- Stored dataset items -
——————————

(** [signer] signed for the purge of [targets] of the part [p]. *)
Definition signed_purge (now : Z) (m : M) (req : targets_request) (p : Z) (targets : list PurgeTarget)
    (signer : string) : Prop :=
  js_parse_int (tq_partition req) = JFin p ∧ names_targets req targets ∧
  (verify verifyMessage now (SignedRequest (tq_envelope req) "purge" (tq_id req) (JFin p)
     (targetToLine <$> targets)) m).2 = Return signer.

Lemma check_request_refused now req (m m' : M) (resp : targets_response PurgeResult) :
  check_request verifyMessage "purge" now req m = (m', inl resp) →
  ∃ status error, resp = Refused status error ∧ ∀ p targets signer, ¬ signed_purge now m req p targets signer.
Proof.
  unfold check_request, signed_purge. destruct (js_parse_int _) as [p| | |].
  2-4: by intros [= <- <-]; do 2 eexists; split; [reflexivity|]; intros ??? [??].
  destruct (parse_targets req) as [ts|] eqn:Hts.
  2: { intros [= <- <-]. do 2 eexists. split; [reflexivity|]. intros q targets signer (_ & Hn%parse_targets_names & _). congruence. }
  destruct (verify _ _ _ _) as [m1 [u|[text]]] eqn:Hv; [done|]. intros [= <- <-].
  do 2 eexists. split; [reflexivity|]. intros q targets signer ([= <-] & Hn%parse_targets_names & Hs).
  assert (targets = ts) as -> by congruence. by rewrite Hv in Hs.
Qed.

(** C8: a purge removes only what its signer may remove.  A refused request (its partition is
    not a number, its body does not name one to a hundred targets, or its signature does
    not verify: what is answered with an error status) leaves the database as it is.
    Otherwise the request has one verified signer, who signed for exactly the stream part
    and the targets that the request names; whatever the database does, nothing is added,
    and every row that is gone afterwards belongs to that stream part and to one of those
    targets, and the signer holds DELETE now, or owned or moderated the channel's gate by
    answers of the last ten minutes, or signed that very message on a channel that is not
    Sealed.  The results are those of the named targets, in their order, and a target
    answered as deleted lost a row. *)
Theorem purge_is_authorized known t now g m db st req a' db' response :
  gates_reach chain_at known t g → (t ≤ now)%Z → data_unique db →
  purge_handler verifyMessage rowSigner now (chain_at now) st req
    (MkAccess m (gates_tick now g), db) = (a', db', response) →
  (∃ status error, response = Refused status error ∧ db' = db ∧
     ∀ p targets signer, ¬ signed_purge now m req p targets signer) ∨
  ∃ p targets signer, signed_purge now m req p targets signer ∧
    (∀ status error, response ≠ Refused status error) ∧
    db_buckets db' = db_buckets db ∧ (∀ r, r ∈ db_data db' → r ∈ db_data db) ∧
    (∀ r, r ∈ db_data db → r ∉ db_data db' →
       dr_stream r = tq_id req ∧ dr_partition r = p ∧ MkPurgeTarget (dr_ts r) (dr_seq r) ∈ targets ∧
       (privileged now (tq_id req) signer ∨
        author_rule now (tq_id req) ∧ getMessageSigner (rowSigner (dr_payload r)) = Return signer)) ∧
    (∀ results, response = Results results → results.*1 = targets ∧
       ∀ target, (target, Deleted) ∈ results → target_gone (tq_id req) p target db db').
Proof.
  intros Hr%gates_reach_inv Hle Huniq. pose proof (gates_tick_ok _ _ _ _ _ Hle Hr) as Hok.
  unfold purge_handler. cbn [ac_nonces ac_gates].
  destruct (check_request _ _ _ _ _) as [m1 [resp|[[p targets] signer]]] eqn:Hc.
  { intros [= <- <- <-]. left. destruct (check_request_refused _ _ _ _ _ Hc) as (status & error & -> & Hno).
    by exists status, error. }
  apply check_request_ok in Hc as (Hpt & Hts & Hv).
  destruct (createContext _ _ _ _ _) as [g1 [admin rule]] eqn:Hctx.
  apply (createContext_ok known) in Hctx as [Hadm Hrule]; [|by eapply verify_user_ok|done].
  destruct (purge_targets _ _ _ _ _ _ _ _ db) as [db1 o] eqn:Hpu.
  destruct (purge_targets_ok _ _ _ _ _ _ _ _ _ _ Huniq Hpu) as [(Hb & Hs & Hd) Hres].
  intros [= <- <- <-]. right. exists p, targets, signer.
  split; [split; [done|]; split; [by apply parse_targets_names|by rewrite Hv]|].
  split; [by destruct o|]. split; [done|]. split; [done|]. split.
  - intros r Hin Hout. destruct (Hd r Hin Hout) as (Hst & Hpa & Htg & Hwhy). simpl in Hwhy.
    split; [done|]. split; [done|]. split; [done|]. naive_solver.
  - intros results Heq. destruct o as [results'|]; simplify_eq. by apply (Hres _ eq_refl).
Qed.

(** ** The stored check *)

Lemma canRead_throw known now s u (g g' : gates MB MG) e :
  user_ok u → gates_ok chain_at known now g → canRead now (chain_at now) s u g = (g', Throw e) →
  chain_fails (chain_at now) s ∨ ∃ rule, rule_picked chain_at now s rule ∧ access_fails chain_at now s u rule.
Proof.
  intros Hu Hok. unfold canRead, eff_bind. destruct (getGate _ _ s g) as [g1 [[info|]|e1]] eqn:Hg;
    destruct (getGate_ok _ _ _ _ _ _ _ Hok Hg) as [Hok1 Hret].
  - intros Ha. right. exists (Some info). split; [exact (proj2 (Hret _ eq_refl))|].
    by apply (accessCheck_throw chain_at known now s (Some info) u g1 g' e).
  - destruct (Hret _ eq_refl) as [Hget Hrec]. unfold eff_or, eff_bind, eff_ret.
    destruct (isPublicSubscribe now _ s g1) as [g2 [[]|e2]] eqn:Hpu; [done|..];
      destruct (isPublicSubscribe_ok _ _ _ _ _ _ _ Hok1 Hget Hrec Hpu) as [Hok2 Hret2].
    + intros Hs. right. exists None. split; [split; [done|by apply (Hret2 false)]|].
      by apply (accessCheck_throw chain_at known now s None u g2 g' e).
    + intros _. apply isPublicSubscribe_throw in Hpu. left. right. by rewrite Hpu.
  - intros _. apply getGate_throw in Hg. left. left. by rewrite Hg.
Qed.

Lemma getRowKeys_sound now db st s p timestamps keys k :
  getRowKeys now db st s p timestamps = Return keys → k ∈ keys →
  ∃ r, r ∈ db_data db ∧ dr_stream r = s ∧ dr_partition r = p ∧ k = to_row_key r.
Proof.
  unfold getRowKeys. destruct timestamps as [|t ts]; [by intros [= <-] []%not_elem_of_nil|].
  destruct (getBucketsByTimestamp _ _ _ _ _ _ _) as [bs|]; [|done]. simpl.
  destruct bs as [|b bs]; [by intros [= <-] []%not_elem_of_nil|].
  destruct (select_data db _ _ _) as [rows|] eqn:Hsel; [|done]. simpl. intros [= <-].
  rewrite list_elem_of_fmap. intros (r & -> & Hr).
  destruct (selects_elem _ _ _ _ _ _ (select_data_ok _ _ _ _ _ Hsel) Hr) as [Hin (Hs & Hpt & _)%data_matches_spec].
  by exists r.
Qed.

(** [signer] may know that [r] is stored. *)
Definition row_entitled (mayRead : bool) (signer : string) (r : data_row) : Prop :=
  mayRead = true ∨ to_lower (dr_publisher r) = to_lower signer ∨
  getMessageSigner (rowSigner (dr_payload r)) = Return signer.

——————————

- What you are asked to do -
From the records above, transcribe exactly the run of lines that opens with the line holding "- intros r Hin" and closes with the line holding "Lemma getRowKeys_sound now", both included.

- Task output -
  - intros r Hin Hout. destruct (Hd r Hin Hout) as (Hst & Hpa & Htg & Hwhy). simpl in Hwhy.
    split; [done|]. split; [done|]. split; [done|]. naive_solver.
  - intros results Heq. destruct o as [results'|]; simplify_eq. by apply (Hres _ eq_refl).
Qed.

(** ** The stored check *)

Lemma canRead_throw known now s u (g g' : gates MB MG) e :
  user_ok u → gates_ok chain_at known now g → canRead now (chain_at now) s u g = (g', Throw e) →
  chain_fails (chain_at now) s ∨ ∃ rule, rule_picked chain_at now s rule ∧ access_fails chain_at now s u rule.
Proof.
  intros Hu Hok. unfold canRead, eff_bind. destruct (getGate _ _ s g) as [g1 [[info|]|e1]] eqn:Hg;
    destruct (getGate_ok _ _ _ _ _ _ _ Hok Hg) as [Hok1 Hret].
  - intros Ha. right. exists (Some info). split; [exact (proj2 (Hret _ eq_refl))|].
    by apply (accessCheck_throw chain_at known now s (Some info) u g1 g' e).
  - destruct (Hret _ eq_refl) as [Hget Hrec]. unfold eff_or, eff_bind, eff_ret.
    destruct (isPublicSubscribe now _ s g1) as [g2 [[]|e2]] eqn:Hpu; [done|..];
      destruct (isPublicSubscribe_ok _ _ _ _ _ _ _ Hok1 Hget Hrec Hpu) as [Hok2 Hret2].
    + intros Hs. right. exists None. split; [split; [done|by apply (Hret2 false)]|].
      by apply (accessCheck_throw chain_at known now s None u g2 g' e).
    + intros _. apply isPublicSubscribe_throw in Hpu. left. right. by rewrite Hpu.
  - intros _. apply getGate_throw in Hg. left. left. by rewrite Hg.
Qed.

Lemma getRowKeys_sound now db st s p timestamps keys k :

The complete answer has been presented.